Poleksija Todorović (1848–1939) was a Serbian painter.

== Life ==
She was born in Belgrade, Serbia, as Poleksija Ban, the daughter of Margarita Ban and Matija Ban, Serbian writer and diplomat. The beginnings of her painting are linked to the drawing school of Jovan Deroko, and later to her husband Stevan Todorović.

The Todorovićs traveled together to Florence and Rome, where they studied the works of Italian masters such as Raphael and Titian. They also worked jointly on numerous large historical and religious compositions.

Poleksija Todorović taught art at the Higher Women School in Belgrade for 15 years. In 1907, she was among the founders of the Serbian Art Association (Srpsko umetničko udruženje).

She died in 1939 and was survived by her youngest daughter Ljubica Todorović.

== Work and legacy ==
She mostly painted icons and portraits, sometimes landscapes, and worked on the iconostases in Church of the Nativity of the Virgin in Bogatić in 1871 and in the Holy Trinity Church in Negotin in 1901. Both sites are now protected as cultural monuments.

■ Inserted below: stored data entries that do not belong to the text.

Section Dispatch.
(** [serde_json::from_slice::<Value>] followed by [.get("type")] and
    [.as_str()]: the string field ["type"] of a JSON object. *)
Context (json_type : list byte -> option string).
(** The manager behind the lock [recv_loop] is given. *)
Context {M : Type -> Type} {R : Type} `{KernelMap M}.
Implicit Types bpf : Mutex (BpfManager M R).

(** The [match msg_type]. *)
Definition classify (t : string) : PeerMessage :=
  if String.eqb t "register" then MsgRegister
  else if String.eqb t "query" then MsgQuery
  else if String.eqb t "announce" then MsgAnnounce
  else MsgUnknown t.

(** The arms of that match.  Each logs the message and its sender and does
    nothing else, a registration included: "TODO: update BPF route map with
    peer info". *)
Definition handle_peer bpf (m : PeerMessage) (addr : SocketAddr) : Mutex (BpfManager M R) :=
  match m with
  | MsgRegister => bpf
  | MsgQuery => bpf
  | MsgAnnounce => bpf
  | MsgUnknown _ => bpf
  end.

(** The body of [recv_loop] on a returned message, with what it was logged
    as. *)
Definition handle_message bpf (buf : list byte) (n : nat) (addr : SocketAddr)
    : outcome string (Mutex (BpfManager M R) * option PeerMessage) :=
  payload ← slice buf HEADER_SIZE (n - HMAC_SIZE);
  match json_type payload with
  | Some t => Ok (handle_peer bpf (classify t) addr, Some (classify t))
  | None => Ok (bpf, None)
  end.

(** [recv_loop] over the datagrams that arrive before [stop] is set: the
    messages it handled, in order.  Each round consumes a datagram or ends,
    so as many rounds as events are enough. *)
Fixpoint recv_loop (fuel : nat) (p : UdpProtocol) bpf (buf : list byte) (evs : list RecvEvent)
    : outcome string (UdpProtocol * Mutex (BpfManager M R) * list (option PeerMessage)) :=
  match fuel with
  | O => Ok (p, bpf, [])
  | S f =>
      match recv p buf evs with
      | Ok (p, Received buf n addr, _, evs) =>
          '(bpf, m) ← handle_message bpf buf n addr;
          '(p, bpf, ms) ← recv_loop f p bpf buf evs;
          Ok (p, bpf, m :: ms)
      | Ok (p, RecvFailed buf _, _, evs) => recv_loop f p bpf buf evs
      | Ok (p, Waiting _, _, _) => Ok (p, bpf, [])
      | Err e => Err e
      | Panic => Panic
      end
  end.
End Dispatch.
End Protocol.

In 1880, she was the first Serbian woman to independently paint the entire iconostasis in the courtyard chapel of St. Natalia, at the Higher Women School in Belgrade, which was unfortunately destroyed during the First World War.

There are 16 of her paintings in the collection of the National Museum.

Alongside Katarina Ivanović and Mina Karadžić, she was one of the three Serbian women painters who worked in the 19th century.